• [Action item]: Which lines of the records contain "buffer"? Collect every one of them.

• [Available data]:
______

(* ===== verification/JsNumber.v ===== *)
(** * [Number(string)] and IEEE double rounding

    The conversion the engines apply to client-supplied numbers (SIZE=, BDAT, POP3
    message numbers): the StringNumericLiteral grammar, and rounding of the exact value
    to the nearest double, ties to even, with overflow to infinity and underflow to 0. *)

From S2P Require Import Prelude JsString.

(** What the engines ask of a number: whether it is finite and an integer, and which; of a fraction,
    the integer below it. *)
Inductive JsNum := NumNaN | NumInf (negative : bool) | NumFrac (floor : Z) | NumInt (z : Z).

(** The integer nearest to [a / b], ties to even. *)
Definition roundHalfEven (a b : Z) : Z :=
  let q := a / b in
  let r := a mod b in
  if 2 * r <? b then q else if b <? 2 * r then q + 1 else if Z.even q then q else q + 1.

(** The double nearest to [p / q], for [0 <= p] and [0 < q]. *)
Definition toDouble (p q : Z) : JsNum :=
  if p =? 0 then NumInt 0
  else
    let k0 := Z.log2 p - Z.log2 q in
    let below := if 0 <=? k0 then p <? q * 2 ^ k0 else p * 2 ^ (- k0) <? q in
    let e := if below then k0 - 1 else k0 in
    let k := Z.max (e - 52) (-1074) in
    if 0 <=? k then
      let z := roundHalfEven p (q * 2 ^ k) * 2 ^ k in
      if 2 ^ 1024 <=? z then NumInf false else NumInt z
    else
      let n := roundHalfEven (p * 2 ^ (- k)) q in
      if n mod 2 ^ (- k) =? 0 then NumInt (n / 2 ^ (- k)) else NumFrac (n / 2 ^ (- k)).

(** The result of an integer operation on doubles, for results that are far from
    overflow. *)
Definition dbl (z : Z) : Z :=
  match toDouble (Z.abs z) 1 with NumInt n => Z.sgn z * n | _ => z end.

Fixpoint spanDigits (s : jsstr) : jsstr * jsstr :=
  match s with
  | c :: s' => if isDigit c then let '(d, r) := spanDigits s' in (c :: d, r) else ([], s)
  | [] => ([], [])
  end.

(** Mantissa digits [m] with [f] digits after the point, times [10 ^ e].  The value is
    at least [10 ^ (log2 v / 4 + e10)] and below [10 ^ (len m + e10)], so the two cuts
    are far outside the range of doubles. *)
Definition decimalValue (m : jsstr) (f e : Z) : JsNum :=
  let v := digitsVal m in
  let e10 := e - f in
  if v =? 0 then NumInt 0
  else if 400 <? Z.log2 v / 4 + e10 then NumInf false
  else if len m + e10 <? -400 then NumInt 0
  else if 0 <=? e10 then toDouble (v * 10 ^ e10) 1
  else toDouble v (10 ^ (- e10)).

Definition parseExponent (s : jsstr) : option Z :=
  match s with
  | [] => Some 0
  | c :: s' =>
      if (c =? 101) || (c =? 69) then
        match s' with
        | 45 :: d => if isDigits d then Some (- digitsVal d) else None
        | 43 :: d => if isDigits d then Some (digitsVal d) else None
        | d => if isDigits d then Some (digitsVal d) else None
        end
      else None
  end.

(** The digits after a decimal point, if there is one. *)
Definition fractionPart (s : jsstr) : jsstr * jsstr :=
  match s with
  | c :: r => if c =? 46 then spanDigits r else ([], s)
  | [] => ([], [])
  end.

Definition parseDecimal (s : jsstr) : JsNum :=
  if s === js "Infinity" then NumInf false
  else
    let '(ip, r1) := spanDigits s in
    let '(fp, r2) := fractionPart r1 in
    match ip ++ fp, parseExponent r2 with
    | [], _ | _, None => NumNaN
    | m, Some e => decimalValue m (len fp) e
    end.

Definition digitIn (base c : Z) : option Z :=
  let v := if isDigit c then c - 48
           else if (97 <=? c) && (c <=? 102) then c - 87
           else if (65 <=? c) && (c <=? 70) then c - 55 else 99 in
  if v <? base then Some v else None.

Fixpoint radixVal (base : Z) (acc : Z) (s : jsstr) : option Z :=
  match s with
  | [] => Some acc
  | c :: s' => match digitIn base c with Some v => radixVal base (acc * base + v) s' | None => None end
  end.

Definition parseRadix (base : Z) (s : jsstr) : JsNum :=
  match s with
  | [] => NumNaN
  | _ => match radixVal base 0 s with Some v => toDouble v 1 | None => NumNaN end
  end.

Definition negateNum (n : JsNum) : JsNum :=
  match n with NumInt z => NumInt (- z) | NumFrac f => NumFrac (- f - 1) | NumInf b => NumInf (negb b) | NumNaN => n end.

______

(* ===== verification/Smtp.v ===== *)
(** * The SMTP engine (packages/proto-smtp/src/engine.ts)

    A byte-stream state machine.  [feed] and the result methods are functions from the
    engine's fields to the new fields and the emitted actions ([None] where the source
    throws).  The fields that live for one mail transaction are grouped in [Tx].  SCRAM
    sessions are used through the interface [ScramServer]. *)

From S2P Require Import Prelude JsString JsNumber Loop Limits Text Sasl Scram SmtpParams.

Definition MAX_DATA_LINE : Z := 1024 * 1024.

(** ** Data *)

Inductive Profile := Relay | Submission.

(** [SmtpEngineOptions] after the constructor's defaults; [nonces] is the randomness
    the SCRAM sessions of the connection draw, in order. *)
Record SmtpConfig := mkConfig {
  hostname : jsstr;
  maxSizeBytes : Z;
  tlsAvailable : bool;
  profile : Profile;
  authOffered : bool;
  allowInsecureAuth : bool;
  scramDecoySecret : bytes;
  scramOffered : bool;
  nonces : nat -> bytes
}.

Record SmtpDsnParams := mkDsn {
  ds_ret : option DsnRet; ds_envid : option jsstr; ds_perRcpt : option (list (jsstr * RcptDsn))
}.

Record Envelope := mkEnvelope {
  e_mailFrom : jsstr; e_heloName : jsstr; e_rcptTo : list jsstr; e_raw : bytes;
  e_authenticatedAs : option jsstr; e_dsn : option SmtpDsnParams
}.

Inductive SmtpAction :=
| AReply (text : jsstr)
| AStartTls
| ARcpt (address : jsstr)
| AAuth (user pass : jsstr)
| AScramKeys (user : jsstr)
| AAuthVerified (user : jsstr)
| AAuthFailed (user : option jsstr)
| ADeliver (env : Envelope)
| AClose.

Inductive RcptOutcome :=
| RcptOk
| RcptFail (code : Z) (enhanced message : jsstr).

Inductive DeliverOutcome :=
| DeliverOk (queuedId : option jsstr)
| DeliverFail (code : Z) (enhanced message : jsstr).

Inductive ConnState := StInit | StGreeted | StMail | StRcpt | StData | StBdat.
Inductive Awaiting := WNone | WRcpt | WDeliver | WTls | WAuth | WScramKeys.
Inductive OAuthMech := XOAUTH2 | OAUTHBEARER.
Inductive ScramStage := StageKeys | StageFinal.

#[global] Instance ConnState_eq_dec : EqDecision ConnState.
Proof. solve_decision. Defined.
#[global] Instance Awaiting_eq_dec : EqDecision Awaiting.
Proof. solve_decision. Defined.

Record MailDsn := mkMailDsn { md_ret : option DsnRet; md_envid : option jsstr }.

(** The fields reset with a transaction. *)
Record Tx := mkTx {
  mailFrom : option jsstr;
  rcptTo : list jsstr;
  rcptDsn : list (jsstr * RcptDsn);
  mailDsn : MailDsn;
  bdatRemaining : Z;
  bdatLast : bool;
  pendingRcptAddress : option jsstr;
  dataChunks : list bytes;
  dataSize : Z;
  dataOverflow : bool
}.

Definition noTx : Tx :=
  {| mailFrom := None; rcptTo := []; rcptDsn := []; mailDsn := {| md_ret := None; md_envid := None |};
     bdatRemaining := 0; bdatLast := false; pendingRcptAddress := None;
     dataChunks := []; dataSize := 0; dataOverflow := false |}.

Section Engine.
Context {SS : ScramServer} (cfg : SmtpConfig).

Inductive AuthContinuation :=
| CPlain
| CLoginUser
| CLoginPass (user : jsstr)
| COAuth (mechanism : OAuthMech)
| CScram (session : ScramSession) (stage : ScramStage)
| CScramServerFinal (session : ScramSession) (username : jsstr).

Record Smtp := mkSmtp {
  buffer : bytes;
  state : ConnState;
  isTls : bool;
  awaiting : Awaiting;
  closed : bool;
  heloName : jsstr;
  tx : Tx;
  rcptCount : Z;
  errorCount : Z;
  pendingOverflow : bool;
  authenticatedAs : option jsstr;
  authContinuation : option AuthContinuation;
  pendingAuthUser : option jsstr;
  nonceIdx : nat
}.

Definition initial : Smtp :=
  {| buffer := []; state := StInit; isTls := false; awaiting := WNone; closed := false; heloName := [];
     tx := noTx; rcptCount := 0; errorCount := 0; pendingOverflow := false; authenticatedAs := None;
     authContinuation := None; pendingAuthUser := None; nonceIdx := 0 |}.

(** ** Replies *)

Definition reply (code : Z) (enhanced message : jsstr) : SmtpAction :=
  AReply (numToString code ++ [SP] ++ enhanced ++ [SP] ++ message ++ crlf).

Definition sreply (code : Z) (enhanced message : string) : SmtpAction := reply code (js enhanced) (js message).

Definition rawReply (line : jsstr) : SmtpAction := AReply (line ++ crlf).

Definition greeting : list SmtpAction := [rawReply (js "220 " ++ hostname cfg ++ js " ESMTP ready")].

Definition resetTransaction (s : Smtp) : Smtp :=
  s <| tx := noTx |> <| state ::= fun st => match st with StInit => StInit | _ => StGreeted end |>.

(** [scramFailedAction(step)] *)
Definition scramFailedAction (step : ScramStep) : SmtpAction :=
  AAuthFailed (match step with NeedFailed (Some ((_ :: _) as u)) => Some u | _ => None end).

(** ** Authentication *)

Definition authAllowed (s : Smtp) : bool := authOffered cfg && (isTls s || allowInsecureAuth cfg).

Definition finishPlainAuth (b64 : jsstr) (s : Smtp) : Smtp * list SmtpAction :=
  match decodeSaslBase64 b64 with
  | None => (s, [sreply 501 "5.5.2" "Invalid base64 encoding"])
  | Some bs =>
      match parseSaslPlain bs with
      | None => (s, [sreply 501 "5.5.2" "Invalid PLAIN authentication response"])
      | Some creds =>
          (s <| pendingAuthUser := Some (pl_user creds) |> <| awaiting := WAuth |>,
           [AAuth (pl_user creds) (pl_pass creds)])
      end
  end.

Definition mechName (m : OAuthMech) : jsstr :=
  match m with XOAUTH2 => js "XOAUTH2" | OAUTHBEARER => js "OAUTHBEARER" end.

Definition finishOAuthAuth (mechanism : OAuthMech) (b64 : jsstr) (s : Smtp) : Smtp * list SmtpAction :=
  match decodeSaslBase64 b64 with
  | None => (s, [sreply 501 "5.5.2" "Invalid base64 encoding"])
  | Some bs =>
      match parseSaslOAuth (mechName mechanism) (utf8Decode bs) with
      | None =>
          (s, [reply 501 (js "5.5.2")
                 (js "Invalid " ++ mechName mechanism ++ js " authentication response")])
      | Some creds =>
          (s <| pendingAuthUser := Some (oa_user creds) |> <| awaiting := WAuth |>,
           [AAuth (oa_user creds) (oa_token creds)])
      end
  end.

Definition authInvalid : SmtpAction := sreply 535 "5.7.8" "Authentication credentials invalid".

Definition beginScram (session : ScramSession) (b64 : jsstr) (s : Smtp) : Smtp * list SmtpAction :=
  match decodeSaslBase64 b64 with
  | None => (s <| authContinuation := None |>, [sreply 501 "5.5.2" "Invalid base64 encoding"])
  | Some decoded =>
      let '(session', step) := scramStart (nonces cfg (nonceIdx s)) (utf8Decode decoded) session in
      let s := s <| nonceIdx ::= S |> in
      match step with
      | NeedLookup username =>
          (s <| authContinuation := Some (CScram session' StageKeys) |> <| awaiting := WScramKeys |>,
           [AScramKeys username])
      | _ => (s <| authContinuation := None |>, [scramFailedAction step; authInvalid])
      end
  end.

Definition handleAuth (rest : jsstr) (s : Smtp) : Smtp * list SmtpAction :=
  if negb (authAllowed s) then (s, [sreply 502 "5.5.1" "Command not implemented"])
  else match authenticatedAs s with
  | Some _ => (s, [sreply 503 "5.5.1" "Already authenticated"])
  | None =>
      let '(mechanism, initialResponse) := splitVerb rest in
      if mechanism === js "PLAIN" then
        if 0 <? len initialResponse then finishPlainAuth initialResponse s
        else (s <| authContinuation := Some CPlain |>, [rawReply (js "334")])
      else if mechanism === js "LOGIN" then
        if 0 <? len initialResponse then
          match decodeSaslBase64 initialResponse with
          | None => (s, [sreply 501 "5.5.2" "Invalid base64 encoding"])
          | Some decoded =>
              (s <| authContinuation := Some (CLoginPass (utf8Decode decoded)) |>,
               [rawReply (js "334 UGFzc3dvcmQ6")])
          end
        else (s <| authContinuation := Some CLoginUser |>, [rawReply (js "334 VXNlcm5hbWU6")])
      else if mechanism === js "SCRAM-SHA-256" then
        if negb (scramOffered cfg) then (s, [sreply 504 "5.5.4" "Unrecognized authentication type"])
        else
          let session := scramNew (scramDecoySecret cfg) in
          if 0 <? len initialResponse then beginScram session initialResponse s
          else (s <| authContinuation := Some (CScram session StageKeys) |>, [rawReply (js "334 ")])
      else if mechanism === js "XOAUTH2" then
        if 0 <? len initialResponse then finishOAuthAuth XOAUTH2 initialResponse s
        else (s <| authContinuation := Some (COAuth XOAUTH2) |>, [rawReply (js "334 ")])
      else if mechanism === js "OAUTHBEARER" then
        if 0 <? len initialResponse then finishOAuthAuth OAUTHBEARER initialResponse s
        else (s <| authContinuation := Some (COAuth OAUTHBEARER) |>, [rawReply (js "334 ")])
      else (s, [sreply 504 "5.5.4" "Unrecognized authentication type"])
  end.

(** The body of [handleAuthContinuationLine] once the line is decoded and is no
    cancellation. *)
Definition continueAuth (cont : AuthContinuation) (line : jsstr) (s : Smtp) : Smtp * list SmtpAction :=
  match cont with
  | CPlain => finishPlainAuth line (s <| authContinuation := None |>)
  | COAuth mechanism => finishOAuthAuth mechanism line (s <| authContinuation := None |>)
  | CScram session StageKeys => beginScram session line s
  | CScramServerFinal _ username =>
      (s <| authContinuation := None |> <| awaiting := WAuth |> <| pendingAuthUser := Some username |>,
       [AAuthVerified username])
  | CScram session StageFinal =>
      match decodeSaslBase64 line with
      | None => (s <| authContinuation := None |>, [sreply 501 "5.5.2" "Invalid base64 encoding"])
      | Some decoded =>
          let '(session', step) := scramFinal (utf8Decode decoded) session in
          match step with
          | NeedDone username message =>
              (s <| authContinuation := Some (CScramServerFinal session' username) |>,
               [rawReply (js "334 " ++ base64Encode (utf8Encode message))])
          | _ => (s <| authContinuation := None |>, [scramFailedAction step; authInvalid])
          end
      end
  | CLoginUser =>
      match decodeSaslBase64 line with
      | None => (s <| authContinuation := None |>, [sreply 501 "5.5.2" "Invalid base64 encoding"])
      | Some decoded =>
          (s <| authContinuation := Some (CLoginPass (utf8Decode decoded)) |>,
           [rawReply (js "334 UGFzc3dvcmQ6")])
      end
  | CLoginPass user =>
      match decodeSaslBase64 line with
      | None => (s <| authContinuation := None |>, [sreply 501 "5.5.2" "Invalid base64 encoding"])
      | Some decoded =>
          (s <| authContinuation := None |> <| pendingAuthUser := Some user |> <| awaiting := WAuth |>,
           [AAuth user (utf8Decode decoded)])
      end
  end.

______

• [Your response]:
  buffer : bytes;
  {| buffer := []; state := StInit; isTls := false; awaiting := WNone; closed := false; heloName := [];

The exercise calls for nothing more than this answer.